§ Activity: Figure out how many lines in these records contain "Hminute". Only the number belongs in the reply.

-------- The input

(** An event of the outbox is published as what it is about, or fails; it is
    only skipped when its owner has no name. *)
Lemma translate_spec env db o s :
  db_ok uuid_string db -> o ∈ db.(DB.execution_outbox) ->
  db.(DB.strategies) !! o.(Outbox.AggregateID) = Some s ->
  match translate uuid_string uuid_parse env db o with
  | TEvent ev => published s o ev
  | TSkip => s.(UStrategy.UserID) = ""
  | TError _ => o.(Outbox.EventType) = "STRATEGY_ACTIVATED"
  end.
Proof.
  intros Hok Ho Hs. pose proof (ok_events _ _ Hok) as He. rewrite Forall_forall in He.
  destruct (He o Ho) as (s0 & Hs0 & [Hv Hp _ _]). assert (s0 = s) as -> by congruence.
  pose proof (ok_rows _ _ Hok _ _ Hs) as [Hid Hmax _].
  unfold translate. destruct Hp as [(Ht & s' & Hp & Hi & Hu & Hj)|(Ht & v & Hp)];
    rewrite Hp; unfold event_version in Hv; rewrite Hp in Hv.
  - apply one_of_cases in Ht.
    assert (Hf : forall ty, one_of ty [ConfigCreated; ConfigUpdated] = true ->
      match full_event uuid_string uuid_parse o ty (WorkerEnv.EventNow env (Outbox.ID o)) with
      | TEvent ev => published s o ev | TSkip => s.(UStrategy.UserID) = "" | TError _ => False end).
    { intros ty Hty. unfold full_event. rewrite Hp. cbn. rewrite Hi, Hu.
      destruct (String.eqb_spec (UStrategy.UserID s) "") as [->|Hne]; cbn; [done|].
      rewrite (proj2 (String.eqb_neq _ _) (proj1 (Huuid _))).
      apply full_published; try done; [lia|]. left. unfold event_version. by rewrite Hp. }
    unfold full_types in Ht. repeat (apply elem_of_cons in Ht as [Ht|Ht]); [| |by apply not_elem_of_nil in Ht];
      rewrite Ht; cbn [String.eqb Ascii.eqb Bool.eqb]; [specialize (Hf ConfigCreated eq_refl)|specialize (Hf ConfigUpdated eq_refl)];
      by destruct (full_event _ _ _ _ _).
  - apply one_of_cases in Ht.
    assert (Hthin : forall k, match thin_event uuid_string o k with
      | TError e => k (Thin.mk (uuid_string s.(UStrategy.StrategyID)) s.(UStrategy.UserID) v) = TError e
      | TSkip => s.(UStrategy.UserID) = "" \/ k (Thin.mk (uuid_string s.(UStrategy.StrategyID)) s.(UStrategy.UserID) v) = TSkip
      | TEvent ev => k (Thin.mk (uuid_string s.(UStrategy.StrategyID)) s.(UStrategy.UserID) v) = TEvent ev end).
    { intros k. unfold thin_event. rewrite Hp. cbn. rewrite (proj2 (Z.ltb_ge v 0)) by lia. cbn.
      destruct (String.eqb_spec (UStrategy.UserID s) "") as [->|Hne]; cbn; [by left|].
      rewrite (proj2 (String.eqb_neq _ _) (proj1 (Huuid _))).
      destruct (k _); auto. }
    unfold thin_types in Ht. repeat (apply elem_of_cons in Ht as [Ht|Ht]); [| | |by apply not_elem_of_nil in Ht];
      rewrite Ht; cbn [String.eqb Ascii.eqb Bool.eqb]; match goal with |- context [thin_event _ _ ?k] =>
        specialize (Hthin k); destruct (thin_event _ _ k) as [e| |ev] end; try done;
      try (destruct Hthin as [?|Hthin]; [done|]); try done.
    + injection Hthin as <-. split; cbn; try done. right. right. split; [done|]. split; [done|].
      unfold event_version. by rewrite Hp.
    + exfalso. revert Hthin. unfold activation_event. cbn. rewrite (proj2 (Huuid _)).
      by destruct (GetByID _ _ _ _).
    + revert Hthin. unfold activation_event. cbn. rewrite (proj2 (Huuid _)).
      destruct (GetByID _ _ _ _) as [e|s'] eqn:Hg; [done|]. intros [= <-].
      apply GetByID_row in Hg as (s1 & Hs1 & _ & E1 & E2 & E3).
      rewrite Hid in Hs1. assert (s1 = s) as -> by congruence.
      apply full_published; try done; [by rewrite E3|by right].
    + injection Hthin as <-. split; cbn; try done. right. left. split; [done|]. split; [done|].
      unfold event_version. by rewrite Hp.
Qed.
(* ===== verification/UCProperties.v ===== *)
(** * Properties of the strategy service and of its way to the rules engine *)

From stdpp Require Import base tactics gmap strings list sorting.
From Stdlib Require Import ZArith Lia Bool.
From S2P Require Import Prelude GoFloat GoStrings GoTime RuleModels ConfigStore ConfigSync UCModels UCRepo.
From S2P Require Import UCWorker UCTx UCInvariant UCEffects UCEngine UCEndToEnd UCSamples.

Open Scope string_scope.
Open Scope list_scope.
Open Scope Z_scope.

(** ** Calls only add events *)

(** The start of the transaction of a call. *)
Definition op_now (op : UCOp) : Z :=
  match op with
  | OCreate io _ _ _ _ _ | OUpdate io _ | ODelete io _ _ | OActivate io _ _ | ODeactivate io _ _
  | ODeactivateAll io | ODeactivateMode io _ | ODeactivateAt io _ => io.(Io.Now)
  | OWorker _ => 0
  end.

Definition adds (now : Z) (db db' : DB.t) : Prop :=
  row_step db.(DB.strategies) db'.(DB.strategies) /\
  exists new, db'.(DB.execution_outbox) = db.(DB.execution_outbox) ++ new /\
              Forall (fun o => o.(Outbox.CreatedAt) = now) new.

Lemma adds_refl now db : adds now db db.
Proof. split; [by left|]. exists []. by rewrite app_nil_r. Qed.

Section Adds.

Context (numeric_20_4 : f64 -> option f64) (uuid_string : uuid -> string)
  (uuid_parse : string -> option uuid).

Lemma adds_one now id type p db db1 :
  row_step db.(DB.strategies) db1.(DB.strategies) ->
  db1.(DB.execution_outbox) = db.(DB.execution_outbox) ->
  adds now db (append_event now id type p db1).
Proof. intros Hr Ho. split; [done|]. cbn. rewrite Ho. eexists. split; [done|]. by repeat constructor. Qed.

Lemma append_paused_adds now l db db1 :
  adds now db db1 -> adds now db (append_paused uuid_string now l db1).
Proof.
  revert db1. induction l as [|s l IH]; intros db1 H; [done|]. apply IH.
  destruct H as [Hr (new & Hn & Hall)]. split; [done|]. cbn. rewrite Hn, <- app_assoc. eexists.
  split; [done|]. apply Forall_app. split; [done|]. by repeat constructor.
Qed.

Lemma change_row_adds io id where_ change err type db :
  db_ok uuid_string db ->
  (forall s, row_ok id s -> where_ s = true -> s.(UStrategy.Version) < max_int32 -> row_next s (change s)) ->
  adds io.(Io.Now) db (change_row uuid_string io id where_ change err type db).2.
Proof.
  intros Hok Hch. destruct (change_row _ _ _ _ _ _ _ _) as [r db'] eqn:E.
  apply change_row_inv in E as [[-> _]|(s & s' & db1 & H1 & Hs & Hw & -> & -> & _)]; [apply adds_refl|].
  apply sql_update_row_inr in H1 as (s0 & Hs0 & _ & Hv & _ & _ & _ & ->).
  assert (s0 = s) as -> by congruence. apply adds_one; [|done]. eapply row_step_insert; [done|].
  apply Hch; [by apply (ok_rows _ _ Hok)|done|done].
Qed.

Lemma deactivate_all_adds io where_ db :
  db_ok uuid_string db -> adds io.(Io.Now) db (deactivate_all uuid_string io where_ db).2.
Proof.
  intros Hok. pose proof (deactivate_all_grows uuid_string io where_ db Hok) as [Hrows _].
  destruct (deactivate_all _ _ _ _) as [r db'] eqn:E. cbn [snd] in *.
  apply deactivate_all_inv in E as [[-> _]|(Hmax & -> & _)]; [apply adds_refl|].
  apply append_paused_adds. rewrite append_paused_rows in Hrows. split; [done|].
  exists []. by rewrite app_nil_r.
Qed.

Lemma uc_step_adds op w :
  db_ok uuid_string w.1 -> is_worker op = false ->
  adds (op_now op) w.1 (uc_step numeric_20_4 uuid_string uuid_parse op w).1 /\
  (uc_step numeric_20_4 uuid_string uuid_parse op w).2 = w.2.
Proof.
  destruct w as [db topic]. intros Hok Hw. cbn in Hok. destruct op; try done; (split; [|done]);
    cbn [uc_step fst op_now].
  - pose proof (Create_grows numeric_20_4 io newID condID tcID rlID req db) as [Hrows _].
    destruct (Create _ _ _ _ _ _ _ _) as [r db'] eqn:E. cbn [snd] in *.
    apply Create_inv in E as [[-> _]|(_ & _ & _ & _ & -> & _)]; [apply adds_refl|]. by apply adds_one.
  - destruct (Update _ _ _ _) as [r db'] eqn:E.
    apply Update_inv in E as [[-> _]|(s0 & Hs0 & Hw' & Hv & _ & _ & -> & _)]; [apply adds_refl|].
    cbn [snd]. assert (Hr : row_step db.(DB.strategies)
      (updated_tables numeric_20_4 (update_set (Io.Now io) req s0) req db).(DB.strategies)).
    { cbn. eapply row_step_insert; [done|]. by apply update_set_next. }
    destruct (strategy_json _); [by apply adds_one|]. split; [done|]. exists []. by rewrite app_nil_r.
  - apply change_row_adds; [done|]. intros s _ _ Hv. by split.
  - apply change_row_adds; [done|]. intros s _ H Hv. by eapply set_active_next.
  - apply change_row_adds; [done|]. intros s _ H Hv. by eapply set_active_next.
  - by apply deactivate_all_adds.
  - by apply deactivate_all_adds.
  - by apply deactivate_all_adds.
Qed.

(** Rows never go back: neither in their version nor from being deleted. *)
Definition row_advances (m m' : gmap uuid UStrategy.t) : Prop := forall id s, m !! id = Some s ->
  exists s', m' !! id = Some s' /\ s.(UStrategy.Version) <= s'.(UStrategy.Version) /\
    s'.(UStrategy.UserID) = s.(UStrategy.UserID) /\
    (s.(UStrategy.DeletedAt) <> None -> s'.(UStrategy.DeletedAt) <> None).

#[export] Instance row_advances_preorder : PreOrder row_advances.
Proof.
  split.
  - intros m id s Hs. exists s. done.
  - intros m1 m2 m3 H1 H2 id s Hs. destruct (H1 id s Hs) as (s' & Hs' & ? & ? & ?).
    destruct (H2 id s' Hs') as (s'' & Hs'' & ? & ? & ?). exists s''. split_and!; [done|lia|congruence|auto].
Qed.

Lemma row_step_advances m m' : row_step m m' -> row_advances m m'.
Proof.
  intros H id s Hs. destruct (H id) as [Heq|[(s0 & s' & Hs0 & Hs' & Hn)|[Hs0 _]]]; [| |congruence].
  - exists s. rewrite Heq. done.
  - assert (s0 = s) as -> by congruence. exists s'. destruct Hn. split_and!; [done|lia|done|done].
Qed.

Lemma uc_step_advances op w :
  db_ok uuid_string w.1 ->
  row_advances w.1.(DB.strategies) (uc_step numeric_20_4 uuid_string uuid_parse op w).1.(DB.strategies).
Proof.
  intros Hok. destruct (is_worker op) eqn:Hw.
  - destruct op; try done. destruct w as [db topic]. cbn.
    destruct (worker_db uuid_string uuid_parse env db) as [ids Hids].
    destruct (processOutbox _ _ _ _) as [[db' msgs] err]. cbn in Hids |- *. by rewrite Hids.
  - apply row_step_advances. by apply uc_step_adds.
Qed.

Lemma uc_run_advances ops w :
  db_ok uuid_string w.1 ->
  row_advances w.1.(DB.strategies) (uc_run numeric_20_4 uuid_string uuid_parse ops w).1.(DB.strategies).
Proof.
  revert w. induction ops as [|op ops IH]; intros w Hok; [reflexivity|].
  etrans; [by apply (uc_step_advances op)|]. apply IH. by apply uc_step_ok.
Qed.
End Adds.

(** ** The outbox follows the rows *)

(** C16: in every reachable state the events of a strategy carry strictly
    increasing versions in the order they were written, none is newer than the
    row, an owner has no two undeleted strategies of one name, and, unless an
    update carried a number that JSON cannot, each row has an event with its
    current version. *)
Theorem outbox_follows_rows (numeric_20_4 : f64 -> option f64) (uuid_string : uuid -> string)
    (uuid_parse : string -> option uuid) (ops : list UCOp)
    (db := (uc_run numeric_20_4 uuid_string uuid_parse ops (DB.empty, [])).1) :
  StronglySorted (fun o1 o2 => o1.(Outbox.AggregateID) = o2.(Outbox.AggregateID) ->
    event_version o1 < event_version o2) db.(DB.execution_outbox) /\
  (forall o, o ∈ db.(DB.execution_outbox) -> exists s,
     db.(DB.strategies) !! o.(Outbox.AggregateID) = Some s /\
     1 <= event_version o <= s.(UStrategy.Version) /\ s.(UStrategy.Version) <= max_int32) /\
  (forall id1 id2 s1 s2, db.(DB.strategies) !! id1 = Some s1 -> db.(DB.strategies) !! id2 = Some s2 ->
     not_deleted s1 = true -> not_deleted s2 = true ->
     s1.(UStrategy.UserID) = s2.(UStrategy.UserID) ->
     s1.(UStrategy.StrategyName) = s2.(UStrategy.StrategyName) -> id1 = id2) /\
  (numeric_ok numeric_20_4 -> Forall (fun op => op_json op = true) ops ->
   forall id s, db.(DB.strategies) !! id = Some s -> exists o, o ∈ db.(DB.execution_outbox) /\
     o.(Outbox.AggregateID) = id /\ event_version o = s.(UStrategy.Version)).
Proof.
  assert (Hok : db_ok uuid_string db) by (apply uc_run_ok, db_ok_empty).
  split; [exact (ok_order _ _ Hok)|]. split; [|split; [exact (ok_names _ _ Hok)|]].
  - intros o Ho. destruct (outbox_row _ _ _ Hok Ho) as (s & Hs & Hev & Hrow). exists s.
    split; [done|]. pose proof (eo_version _ _ _ Hev). pose proof (ro_version _ _ Hrow). lia.
  - intros Hnum Hops.
    enough (H : forall w, db_ok uuid_string w.1 -> parts_json w.1 ->
      (forall id s, w.1.(DB.strategies) !! id = Some s -> exists o, o ∈ w.1.(DB.execution_outbox) /\
        o.(Outbox.AggregateID) = id /\ event_version o = s.(UStrategy.Version)) ->
      forall id s, (uc_run numeric_20_4 uuid_string uuid_parse ops w).1.(DB.strategies) !! id = Some s ->
        exists o, o ∈ (uc_run numeric_20_4 uuid_string uuid_parse ops w).1.(DB.execution_outbox) /\
        o.(Outbox.AggregateID) = id /\ event_version o = s.(UStrategy.Version)).
    { apply (H (DB.empty, [])); [apply db_ok_empty|by split|done]. }
    clear db Hok. induction Hops as [|op ops Hop _ IH]; intros w Hok Hp Hcov; [exact Hcov|].
    apply (IH (uc_step numeric_20_4 uuid_string uuid_parse op w)); [by apply uc_step_ok|by apply uc_step_parts|].
    intros id s. destruct (is_worker op) eqn:Hw.
    + destruct op; try done. destruct w as [db topic]. cbn.
      destruct (worker_db uuid_string uuid_parse env db) as [ids Hids].
      destruct (processOutbox _ _ _ _) as [[db' msgs] err]. cbn in Hids |- *. rewrite Hids. cbn.
      intros Hs. destruct (Hcov id s Hs) as (o & Ho & Ha & Hv). exists (mark ids o).
      destruct (mark_same ids o) as (_ & -> & _ & _ & _ & ->).
      split; [by apply list_elem_of_fmap_2|done].
    + destruct (uc_step_grows _ _ uuid_parse op w Hnum Hok Hp Hop Hw) as [[_ (new & -> & Hnew)] _].
      intros Hs. destruct (Hnew id) as [Heq|(s' & o & Hs' & Ho & _ & Ha & Hv)].
      * destruct (Hcov id s) as (o & Ho & Hrest); [congruence|]. exists o. split; [|done].
        apply elem_of_app. by left.
      * assert (s' = s) as -> by congruence. exists o. split; [|done]. apply elem_of_app. by right.
Qed.

(** ** No update is lost *)

(** C17: Two clients read a strategy at the same version.  Once the update of
    one has gone through, the update of the other fails and changes nothing,
    whatever happens in between. *)
Theorem update_lock_excludes (numeric_20_4 : f64 -> option f64) (uuid_string : uuid -> string)
    (uuid_parse : string -> option uuid) (before between : list UCOp) (io1 io2 : Io.t)
    (req1 req2 : UpdateStrategyRequest.t) (s1 : UStrategy.t) (db1 : DB.t)
    (w := uc_run numeric_20_4 uuid_string uuid_parse before (DB.empty, []))
    (Hfirst : Update numeric_20_4 io1 req1 w.1 = (inr s1, db1))
    (Hsame : req2.(UpdateStrategyRequest.StrategyID) = req1.(UpdateStrategyRequest.StrategyID))
    (Hversion : req2.(UpdateStrategyRequest.Version) = req1.(UpdateStrategyRequest.Version)) :
  let db2 := (uc_run numeric_20_4 uuid_string uuid_parse between (db1, w.2)).1 in
  exists e, Update numeric_20_4 io2 req2 db2 = (inl e, db2).
Proof.
  assert (Hok : db_ok uuid_string w.1) by (apply uc_run_ok, db_ok_empty).
  assert (Hok1 : db_ok uuid_string db1).
  { pose proof (Update_ok numeric_20_4 uuid_string io1 req1 w.1 Hok) as H. by rewrite Hfirst in H. }
  assert (Hrow : exists r, db1.(DB.strategies) !! req1.(UpdateStrategyRequest.StrategyID) = Some r /\
    r.(UStrategy.Version) = req1.(UpdateStrategyRequest.Version) + 1).
  { pose proof Hfirst as H. apply Update_inv in H as [[_ [e He]]|(s0 & Hs0 & Hw & Hv & _ & _ & -> & _)]; [done|].
    eexists. split.
    - destruct (strategy_json _); cbn; apply lookup_insert_eq.
    - cbn. apply andb_prop in Hw as [[_ Hv']%andb_prop _]. lia. }
  destruct Hrow as (r & Hr & Hrv). cbn zeta.
  set (db2 := (uc_run _ _ _ between _).1).
  destruct (uc_run_advances numeric_20_4 uuid_string uuid_parse between (db1, w.2) Hok1 _ _ Hr)
    as (r2 & Hr2 & Hle & _). fold db2 in Hr2.
  destruct (Update numeric_20_4 io2 req2 db2) as [res db3] eqn:E.
  apply Update_inv in E as [[-> [e ->]]|(s0 & Hs0 & Hw & _)]; [by exists e|]. exfalso.
  rewrite Hsame in Hs0. assert (s0 = r2) as -> by congruence.
  apply andb_prop in Hw as [[_ Hv]%andb_prop _]. lia.
Qed.

Definition first_update : (RepoError + UStrategy.t) * DB.t :=
  Update Some (sample_io 2) (sample_update 1 "first") (sample_run [sample_create true]).1.

(** A deactivation and a round of the worker lie between the two updates. *)
Lemma update_lock_excludes_witness :
  let db2 := (uc_run Some sample_text sample_parse
    [ODeactivate (sample_io 3) 7 "alice"; OWorker sample_env] (first_update.2, [])).1 in
  exists e, Update Some (sample_io 4) (sample_update 1 "second") db2 = (inl e, db2).
Proof.
  exact (update_lock_excludes Some sample_text sample_parse [sample_create true]
    [ODeactivate (sample_io 3) 7 "alice"; OWorker sample_env] (sample_io 2) (sample_io 4)
    (sample_update 1 "first") (sample_update 1 "second")
    (match first_update.1 with inr s => s | inl _ => sample_row (DB.empty, []) end) first_update.2
    ltac:(vm_compute; reflexivity) eq_refl eq_refl).
Defined.
(* ===== verification/UCEod.v ===== *)
(** * The deactivation at the market's close *)

From stdpp Require Import base tactics gmap strings list sorting.
From Stdlib Require Import ZArith Lia Bool.
From S2P Require Import Prelude GoFloat GoStrings GoTime RuleModels ConfigStore ConfigSync UCModels UCRepo.
From S2P Require Import UCWorker UCTx UCInvariant UCEffects UCEngine UCEndToEnd UCProperties UCChain UCSamples.

Open Scope string_scope.
Open Scope list_scope.
Open Scope Z_scope.

Section Eod.

Context (uuid_string : uuid -> string).

Lemma outbox_rows_good io l : forall n db, good_io io ->
  outbox_rows uuid_string io l (MkTx n false db) =
  (inr tt, MkTx (n + length l) false (append_paused uuid_string io.(Io.Now) l db)).
Proof.
  induction l as [|s l IH]; intros n db Hio; [by rewrite Nat.add_0_r|].
  cbn [outbox_rows foldr]. etrans; [apply tx_bind_good; exact (statement_good io _ _ _ _ _ _ _ Hio
    (sql_insert_outbox_eq _ _ _ _ _) eq_refl)|].
  etrans; [exact (IH (S n) _ Hio)|]. cbn [length]. by rewrite Nat.add_succ_r.
Qed.

(** A bulk deactivation of rows that have a version left goes through. *)
Lemma deactivate_all_good io where_ db (hit := fun s => live s && where_ db s) :
  good_io io -> Forall (fun s => s.(UStrategy.Version) < max_int32) (rows db) ->
  (deactivate_all uuid_string io where_ db).2.(DB.strategies) =
  (fun s => if hit s then set_active io.(Io.Now) false s else s) <$> db.(DB.strategies).
Proof.
  intros Hio Hmax. unfold deactivate_all.
  set (l := map (set_active io.(Io.Now) false) (List.filter hit (rows db))).
  assert (Hsql : sql_deactivate io.(Io.Now) (where_ db) db = inr (l, deactivated_rows io.(Io.Now) hit db)).
  { unfold sql_deactivate. fold hit. destruct (existsb _ _) eqn:Hx; [|done]. exfalso.
    apply existsb_exists in Hx as (s & Hs & Hv). apply filter_In in Hs as [Hs _].
    rewrite Forall_forall in Hmax. apply list_elem_of_In in Hs. specialize (Hmax s Hs). lia. }
  erewrite (transaction_good io _ db _ _ Hio); cycle 1.
  - etrans; [apply tx_bind_good; exact (statement_good io _ _ _ _ _ _ _ Hio Hsql eq_refl)|].
    etrans; [apply tx_bind_good; exact (outbox_rows_good io l _ _ Hio)|]. reflexivity.
  - done.
  - cbn [snd tx_db]. by rewrite append_paused_rows.
Qed.

(** Whatever the database did, a row is as it was or was deactivated. *)
Lemma deactivate_all_row io where_ db id s' :
  (deactivate_all uuid_string io where_ db).2.(DB.strategies) !! id = Some s' ->
  exists s, db.(DB.strategies) !! id = Some s /\
    (s' = s \/ (live s = true /\ where_ db s = true /\ s' = set_active io.(Io.Now) false s)).
Proof.
  destruct (deactivate_all _ _ _ _) as [r db'] eqn:E. cbn [snd].
  apply deactivate_all_inv in E as [[-> _]|(_ & -> & _)]; [eauto|].
  rewrite append_paused_rows. cbn. rewrite lookup_fmap. intros (s & Hs & ->)%fmap_Some.
  exists s. split; [done|]. destruct (live s && where_ db s) eqn:Hh; [|by left].
  apply andb_prop in Hh as [H1 H2]. by right.
Qed.

Lemma deactivate_all_kept io where_ db id s :
  db.(DB.strategies) !! id = Some s -> where_ db s = false ->
  (deactivate_all uuid_string io where_ db).2.(DB.strategies) !! id = Some s.
Proof.
  intros Hs Hw. destruct (deactivate_all _ _ _ _) as [r db'] eqn:E. cbn [snd].
  apply deactivate_all_inv in E as [[-> _]|(_ & -> & _)]; [done|].
  rewrite append_paused_rows. cbn. rewrite lookup_fmap, Hs. cbn. by rewrite Hw, andb_false_r.
Qed.

Lemma live_set_inactive now s : live (set_active now false s) = false.
Proof. done. Qed.

(** The first tick of a weekday at 15:00 leaves no paper strategy active,
    and it leaves every other strategy as it was unless its own square-off time
    has come. *)
Theorem eod_deactivates_paper (ios : EODIo) (now : Z) (st : EODState) (db : DB.t)
    (Hok : db_ok uuid_string db) (Hday : weekend now = false)
    (Hminute : clock_minute now = paperDeactivation)
    (Hfirst : st.(lastPaperFiredDate) <> Some (today now)) (Hio : good_io (io_paper ios))
    (Hroom : forall id s, db.(DB.strategies) !! id = Some s -> s.(UStrategy.Version) + 1 < max_int32) :
  let '(st', db') := eod_tick uuid_string ios now (st, db) in
  st'.(lastPaperFiredDate) = Some (today now) /\
  (forall id s', db'.(DB.strategies) !! id = Some s' -> s'.(UStrategy.TradingMode) = TradingModePaper ->
     live s' = false) /\
  (forall id s, db.(DB.strategies) !! id = Some s -> s.(UStrategy.TradingMode) <> TradingModePaper ->
     squares_off_at (hhmm now) db s = false -> db'.(DB.strategies) !! id = Some s).
Proof.
  unfold eod_tick. rewrite Hday, Hminute, Z.eqb_refl. rewrite bool_decide_eq_false_2 by done.
  cbn [negb andb paperDeactivation liveDeactivation Z.eqb Z.mul Z.add Pos.mul Pos.add Pos.eqb Pos.add_carry].
  unfold deactivateAtCustomSquareOffTime, deactivateByMode, DeactivateActiveByAutoSquareOffTime,
    DeactivateAllActiveByMode.
  set (db1 := (deactivate_all uuid_string (io_custom ios) (squares_off_at (hhmm now)) db).2).
  assert (Hmax : Forall (fun s => s.(UStrategy.Version) < max_int32) (rows db1)).
  { apply Forall_forall. intros s (id & Hs)%elem_of_rows.
    apply deactivate_all_row in Hs as (s0 & Hs0 & [-> | (_ & _ & ->)]); specialize (Hroom id s0 Hs0); cbn; lia. }
  split; [done|]. split.
  - intros id s'. rewrite (deactivate_all_good _ _ _ Hio Hmax), lookup_fmap.
    intros (s & Hs & ->)%fmap_Some Hm. destruct (live s) eqn:Hl; cbn in Hm |- *; [|by rewrite Hl].
    destruct (String.eqb_spec (UStrategy.TradingMode s) "PAPER") as [Heq|Hne]; cbn in Hm |- *; [done|].
    by rewrite Hm in Hne.
  - intros id s Hs Hm Hsq. apply deactivate_all_kept; [by apply deactivate_all_kept|].
    by apply String.eqb_neq.
Qed.

(** Outside the two minutes only the strategies whose own time has come
    change: a day whose ticks all miss 15:00 leaves its paper strategies
    active. *)
Lemma eod_other_minutes (ios : EODIo) (now : Z) (st : EODState) (db : DB.t) id s :
  clock_minute now <> paperDeactivation -> clock_minute now <> liveDeactivation ->
  db.(DB.strategies) !! id = Some s -> squares_off_at (hhmm now) db s = false ->
  (eod_tick uuid_string ios now (st, db)).2.(DB.strategies) !! id = Some s.
Proof.
  intros Hp Hl Hs Hsq. unfold eod_tick. destruct (weekend now); [done|].
  rewrite (proj2 (Z.eqb_neq _ _) Hp), (proj2 (Z.eqb_neq _ _) Hl). cbn [andb snd].
  by apply deactivate_all_kept.
Qed.
End Eod.

(** 2024-01-01 was a Monday. *)
Definition monday_three : Z := 1704101400 * 10 ^ 9.

Lemma eod_deactivates_paper_witness :
  let '(st', db') := eod_tick sample_text (MkEODIo (sample_io 9) (sample_io 9) (sample_io 9)) monday_three
    (MkEOD None None, (sample_run [sample_create true]).1) in
  st'.(lastPaperFiredDate) = Some (today monday_three) /\
  (forall id s', db'.(DB.strategies) !! id = Some s' -> s'.(UStrategy.TradingMode) = TradingModePaper ->
     live s' = false) /\
  (forall id s, (sample_run [sample_create true]).1.(DB.strategies) !! id = Some s ->
     s.(UStrategy.TradingMode) <> TradingModePaper ->
     squares_off_at (hhmm monday_three) (sample_run [sample_create true]).1 s = false ->
     db'.(DB.strategies) !! id = Some s).
Proof.
  apply (eod_deactivates_paper sample_text (MkEODIo (sample_io 9) (sample_io 9) (sample_io 9)) monday_three
    (MkEOD None None) (sample_run [sample_create true]).1).
  - apply uc_run_ok, db_ok_empty.
  - vm_compute. reflexivity.
  - vm_compute. reflexivity.
  - discriminate.
  - intros n. reflexivity.
  - intros id s.
    assert (H : (sample_run [sample_create true]).1.(DB.strategies) =
      {[7%N := sample_row (sample_run [sample_create true])]}) by (vm_compute; reflexivity).
    rewrite H. intros [_ <-]%lookup_singleton_Some. vm_compute. reflexivity.
Defined.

----------------

§ Reply to the exercise: 2